- **Entries provided**
○ ○ ○ ○ ○

(* ===== verification/Effectiveness.v ===== *)
(** * Remediation effectiveness (internal/controllers/effectiveness.go)

    The verdict on an executed action from its pre-action baseline, the health
    observed after it, and the read-only verification investigation. *)

From Stdlib Require Import ZArith Lia.
From stdpp Require Import base list strings gmap.
From S2P Require Import Prelude GoStrings Api InvestigationApi.

Record effectivenessEvaluation := mkEffectivenessEvaluation {
  ev_Outcome : string;
  ev_Message : string
}.

Definition condition_blocks (c : HealthCondition) : bool :=
  ((hc_Type c == "Available") && (hc_Status c == "False"))
    || ((hc_Type c == "Progressing") && (hc_Status c == "False")).

Definition healthIsHealthy (s : HealthSnapshot) : bool :=
  let desired := hs_DesiredReplicas s in
  if desired <=? 0 then true
  else if (hs_AvailableReplicas s <? desired) || (hs_ReadyReplicas s <? desired)
          || (hs_UpdatedReplicas s <? desired) then false
  else if (0 <? hs_Generation s) && (hs_ObservedGeneration s <? hs_Generation s) then false
  else negb (existsb condition_blocks (hs_Conditions s)).

(** The copy of [healthSnapshotIsHealthy] between the two snapshot types. *)
Definition healthSnapshotIsHealthy (s : HealthSnapshot) : bool :=
  healthIsHealthy
    (mkHealthSnapshot (hs_Generation s) (hs_ObservedGeneration s) (hs_DesiredReplicas s)
       (hs_UpdatedReplicas s) (hs_AvailableReplicas s) (hs_ReadyReplicas s)
       (map (fun c => mkHealthCondition (hc_Type c) (hc_Status c) (hc_Reason c) (hc_Message c))
          (hs_Conditions s))).

Definition healthImproved (baseline post : HealthSnapshot) : bool :=
  if healthIsHealthy post && negb (healthSnapshotIsHealthy baseline) then true
  else (hs_AvailableReplicas baseline <? hs_AvailableReplicas post)
         || (hs_ReadyReplicas baseline <? hs_ReadyReplicas post)
         || (hs_UpdatedReplicas baseline <? hs_UpdatedReplicas post).

(** [baselineConditions[type]]: the last condition of the type, the zero one if none. *)
Definition conditions_by_type (l : list HealthCondition) : gmap string HealthCondition :=
  fold_left (fun m c => <[hc_Type c := c]> m) l ∅.
Definition condition_of (m : gmap string HealthCondition) (type : string) : HealthCondition :=
  default (mkHealthCondition "" "" "" "") (m !! type).

Section Effectiveness.
Context {U : UnicodeTables}.

Definition condition_regressed (before : gmap string HealthCondition) (c : HealthCondition) : bool :=
  ((hc_Type c == "Available") && (hc_Status c == "False")
     && (hc_Status (condition_of before (hc_Type c)) != "False"))
  || ((hc_Type c == "Progressing") && (hc_Status c == "False")
        && equal_fold (hc_Reason c) "ProgressDeadlineExceeded"
        && negb (equal_fold (hc_Reason (condition_of before (hc_Type c))) "ProgressDeadlineExceeded")).

Definition materiallyRegressed (baseline post : HealthSnapshot) : bool :=
  if (hs_AvailableReplicas post <? hs_AvailableReplicas baseline)
     || (hs_ReadyReplicas post <? hs_ReadyReplicas baseline)
     || (hs_UpdatedReplicas post <? hs_UpdatedReplicas baseline) then true
  else existsb (condition_regressed (conditions_by_type (hs_Conditions baseline))) (hs_Conditions post).

Definition inconclusive (message : string) : effectivenessEvaluation :=
  mkEffectivenessEvaluation EffectivenessOutcomeInconclusive message.

Definition evaluateEffectiveness (baseline : option EffectivenessBaseline) (post : HealthSnapshot)
    (observed : bool) (verification : option InvestigationRequest) : effectivenessEvaluation :=
  match b ← baseline; eb_Health b with
  | None => inconclusive "pre-action health baseline is missing"
  | Some before =>
      match verification with
      | None => inconclusive "verification investigation is missing"
      | Some v =>
          if negb observed then inconclusive "post-action health observation is unavailable"
          else if negb (hs_DesiredReplicas post =? hs_DesiredReplicas before) then
            inconclusive "target replica intent changed during the verification window"
          else if materiallyRegressed before post then
            mkEffectivenessEvaluation EffectivenessOutcomeRegressed
              "post-action workload health is objectively worse than the pre-action baseline"
          else if ir_Outcome v == InvestigationOutcomeNoIssueFound then
            if negb (healthIsHealthy post) then
              mkEffectivenessEvaluation EffectivenessOutcomeIneffective
                "verification found no new event but the target health is still below the desired state"
            else if negb (healthImproved before post) then
              inconclusive "verification found no issue but the post-action health did not improve over baseline"
            else
              mkEffectivenessEvaluation EffectivenessOutcomeEffective
                "target health improved and the original incident condition was not observed in the verification window"
          else if ir_Outcome v == InvestigationOutcomeConfirmed then
            mkEffectivenessEvaluation EffectivenessOutcomeIneffective
              "the original incident condition remains observed after the action"
          else if (ir_Outcome v == InvestigationOutcomeInconclusive)
                  || (ir_Outcome v == InvestigationOutcomeUnknown) then
            inconclusive "verification evidence was insufficient to establish remediation effectiveness"
          else inconclusive "verification returned an unsupported outcome"
      end
  end.

(** ** Lemmas *)

Lemma healthSnapshotIsHealthy_eq s : healthSnapshotIsHealthy s = healthIsHealthy s.
Proof.
  unfold healthSnapshotIsHealthy, healthIsHealthy. simpl.
  assert (map (fun c => mkHealthCondition (hc_Type c) (hc_Status c) (hc_Reason c) (hc_Message c))
            (hs_Conditions s) = hs_Conditions s) as ->; [|done].
  induction (hs_Conditions s) as [|[] l IH]; simpl; [done|]. by rewrite IH.
Qed.

Lemma healthy_replicas s :
  healthIsHealthy s = true -> 0 < hs_DesiredReplicas s ->
  hs_DesiredReplicas s <= hs_AvailableReplicas s /\ hs_DesiredReplicas s <= hs_ReadyReplicas s /\
  hs_DesiredReplicas s <= hs_UpdatedReplicas s.
Proof.
  unfold healthIsHealthy. intros H Hd. destruct (Z.leb_spec (hs_DesiredReplicas s) 0); [lia|].
  destruct (_ || _)%bool eqn:E in H; [done|]. go_bool. lia.
Qed.

Lemma not_regressed_replicas baseline post :
  materiallyRegressed baseline post = false ->
  hs_AvailableReplicas baseline <= hs_AvailableReplicas post /\
  hs_ReadyReplicas baseline <= hs_ReadyReplicas post /\
  hs_UpdatedReplicas baseline <= hs_UpdatedReplicas post.
Proof.
  unfold materiallyRegressed. intros H. destruct (_ || _)%bool eqn:E in H; [done|]. go_bool. lia.
Qed.
End Effectiveness.

(** ** Properties *)

Section EffectivenessProperties.
Context {U : UnicodeTables}.

(** An action is declared Effective exactly when its baseline health and the
    post-action health are both known for the same desired replicas, nothing
    regressed, the verification investigation ended in NoIssueFound, the
    target is healthy and it improved over the baseline. *)
Theorem effective_iff (baseline : option EffectivenessBaseline) post observed verification :
  ev_Outcome (evaluateEffectiveness baseline post observed verification)
    = EffectivenessOutcomeEffective <->
  exists b before v, baseline = Some b /\ eb_Health b = Some before /\ verification = Some v /\
    observed = true /\ hs_DesiredReplicas post = hs_DesiredReplicas before /\
    materiallyRegressed before post = false /\ ir_Outcome v = InvestigationOutcomeNoIssueFound /\
    healthIsHealthy post = true /\ healthImproved before post = true.
Proof.
  unfold evaluateEffectiveness. split.
  - destruct baseline as [b|]; simpl; [|done]. destruct (eb_Health b) as [before|] eqn:Eb; [|done].
    destruct verification as [v|]; [|done]. destruct observed; simpl; [|done].
    intros H. exists b, before, v. go_cases.
  - intros (b & before & v & -> & Hb & -> & -> & Hd & Hr & Ho & Hh & Hi). simpl.
    rewrite Hb, Hd, Z.eqb_refl. simpl. by rewrite Hr, Ho, Hh, Hi.
Qed.

(** An Effective verdict for a target with desired replicas guarantees that
    at least that many replicas are available, ready and updated, that none of
    the counts fell below the baseline, that no Available or Progressing
    condition is False, and that either the baseline was unhealthy or some
    count strictly grew. *)
Theorem effective_guarantees b before post verification :
  eb_Health b = Some before -> 0 < hs_DesiredReplicas before ->
  ev_Outcome (evaluateEffectiveness (Some b) post true verification) = EffectivenessOutcomeEffective ->
  hs_DesiredReplicas before
    <= hs_AvailableReplicas post `min` hs_ReadyReplicas post `min` hs_UpdatedReplicas post /\
  hs_AvailableReplicas before <= hs_AvailableReplicas post /\
  hs_ReadyReplicas before <= hs_ReadyReplicas post /\
  hs_UpdatedReplicas before <= hs_UpdatedReplicas post /\
  (forall c, c ∈ hs_Conditions post -> hc_Type c ∈ ["Available"; "Progressing"] -> hc_Status c <> "False") /\
  (healthIsHealthy before = false \/
     hs_AvailableReplicas before + hs_ReadyReplicas before + hs_UpdatedReplicas before
       < hs_AvailableReplicas post + hs_ReadyReplicas post + hs_UpdatedReplicas post).
Proof.
  intros Hb Hpos H. unfold evaluateEffectiveness in H. simpl in H. rewrite Hb in H.
  destruct verification as [v|]; [|done]. simpl in H.
  destruct (Z.eqb_spec (hs_DesiredReplicas post) (hs_DesiredReplicas before)) as [Hd|]; [|done]. simpl in H.
  destruct (materiallyRegressed before post) eqn:Hr; [done|].
  destruct (ir_Outcome v == InvestigationOutcomeNoIssueFound); [|by go_cases].
  destruct (healthIsHealthy post) eqn:Hh; [|done]. simpl in H.
  destruct (healthImproved before post) eqn:Hi; [|done].
  destruct (not_regressed_replicas _ _ Hr) as (? & ? & ?).
  destruct (healthy_replicas post Hh) as (? & ? & ?); [lia|].
  split_and!; [lia|lia|lia|lia| |].
  - intros c Hc Ht Hs. unfold healthIsHealthy in Hh.
    destruct (Z.leb_spec (hs_DesiredReplicas post) 0); [lia|].
    destruct (_ || _)%bool in Hh; [done|]. destruct (_ && _)%bool in Hh; [done|].
    apply negb_true_iff in Hh. assert (existsb condition_blocks (hs_Conditions post) = true); [|congruence].
    apply existsb_exists. exists c. split; [by apply list_elem_of_In|]. unfold condition_blocks. rewrite Hs.
    rewrite !elem_of_cons, elem_of_nil in Ht. by destruct Ht as [->|[->|[]]].
  - unfold healthImproved in Hi. rewrite healthSnapshotIsHealthy_eq in Hi.
    destruct (healthIsHealthy before); [right|by left]. rewrite Hh in Hi. simpl in Hi.
    apply orb_true_iff in Hi as [Hi|Hi]; [apply orb_true_iff in Hi as [Hi|Hi]|]; apply Z.ltb_lt in Hi; lia.
Qed.

(** A regression is never masked by the verification verdict: when the
    health was observed for unchanged desired replicas and any replica count
    fell or a listed condition got worse, the outcome is Regressed whatever the
    investigation concluded; and Regressed is reported for no other reason. *)
Theorem regressed_iff b before post v :
  eb_Health b = Some before ->
  ev_Outcome (evaluateEffectiveness (Some b) post true (Some v)) = EffectivenessOutcomeRegressed <->
  hs_DesiredReplicas post = hs_DesiredReplicas before /\
  (hs_AvailableReplicas post < hs_AvailableReplicas before \/
   hs_ReadyReplicas post < hs_ReadyReplicas before \/
   hs_UpdatedReplicas post < hs_UpdatedReplicas before \/
   exists c, c ∈ hs_Conditions post /\
     condition_regressed (conditions_by_type (hs_Conditions before)) c = true).
Proof.
  intros Hb. unfold evaluateEffectiveness. simpl. rewrite Hb.
  assert (materiallyRegressed before post = true <->
   (hs_AvailableReplicas post < hs_AvailableReplicas before \/
   hs_ReadyReplicas post < hs_ReadyReplicas before \/
   hs_UpdatedReplicas post < hs_UpdatedReplicas before \/
   exists c, c ∈ hs_Conditions post /\
     condition_regressed (conditions_by_type (hs_Conditions before)) c = true)) as Hm.
  { unfold materiallyRegressed.
    destruct (Z.ltb_spec (hs_AvailableReplicas post) (hs_AvailableReplicas before)),
      (Z.ltb_spec (hs_ReadyReplicas post) (hs_ReadyReplicas before)),
      (Z.ltb_spec (hs_UpdatedReplicas post) (hs_UpdatedReplicas before)); simpl; try tauto.
    rewrite existsb_exists. setoid_rewrite list_elem_of_In. split; [by auto|].
    intros [?|[?|[?|?]]]; [lia..|done]. }
  rewrite <- Hm. destruct (Z.eqb_spec (hs_DesiredReplicas post) (hs_DesiredReplicas before)); simpl;
    [|split; [done|tauto]].
  destruct (materiallyRegressed before post); [done|].
  split; [|by intros []]. repeat (case_match; simpl; try done).
Qed.
End EffectivenessProperties.

(** ** Examples *)

Section Witnesses.
#[local] Existing Instance plain_tables.

Definition sample_health (available : Z) : HealthSnapshot := mkHealthSnapshot 1 1 3 available available available [].
Definition sample_baseline : EffectivenessBaseline :=
  mkEffectivenessBaseline (Some 10) sample_target "uid" None [] (Some (sample_health 1)) "digest" "".
Definition sample_verification (outcome : string) : InvestigationRequest :=
  mkInvestigationRequest (sample_meta "prod" "verify") 0 None
    (investigation_spec sample_target "" None 0 "" [] "" false "")
    (zeroInvestigationStatus <| ist_ResourceStatus := mkResourceStatus PhaseCompleted "" 1 0 |>
                             <| ist_Outcome := outcome |>).

Lemma effective_guarantees_witness :
  hs_DesiredReplicas (sample_health 1)
    <= hs_AvailableReplicas (sample_health 3) `min` hs_ReadyReplicas (sample_health 3)
         `min` hs_UpdatedReplicas (sample_health 3).
Proof.
  assert (H : ev_Outcome (evaluateEffectiveness (Some sample_baseline) (sample_health 3) true
                (Some (sample_verification InvestigationOutcomeNoIssueFound)))
    = EffectivenessOutcomeEffective) by (vm_compute; reflexivity).
  exact (proj1 (effective_guarantees sample_baseline (sample_health 1) (sample_health 3) _
    eq_refl eq_refl H)).
Defined.

Lemma regressed_iff_witness :
  ev_Outcome (evaluateEffectiveness (Some sample_baseline) (sample_health 0) true
                (Some (sample_verification InvestigationOutcomeNoIssueFound)))
    = EffectivenessOutcomeRegressed.
Proof.
  apply (regressed_iff sample_baseline (sample_health 1) (sample_health 0)); [reflexivity|].
  split; [reflexivity|]. left. reflexivity.
Defined.
End Witnesses.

○ ○ ○ ○ ○

An exact copy of the lines above, from the one containing "destruct (healthIsHealthy post)" down to the one containing "- intros c Hc" and including both, is the whole answer; retype it and nothing else.

  destruct (healthIsHealthy post) eqn:Hh; [|done]. simpl in H.
  destruct (healthImproved before post) eqn:Hi; [|done].
  destruct (not_regressed_replicas _ _ Hr) as (? & ? & ?).
  destruct (healthy_replicas post Hh) as (? & ? & ?); [lia|].
  split_and!; [lia|lia|lia|lia| |].
  - intros c Hc Ht Hs. unfold healthIsHealthy in Hh.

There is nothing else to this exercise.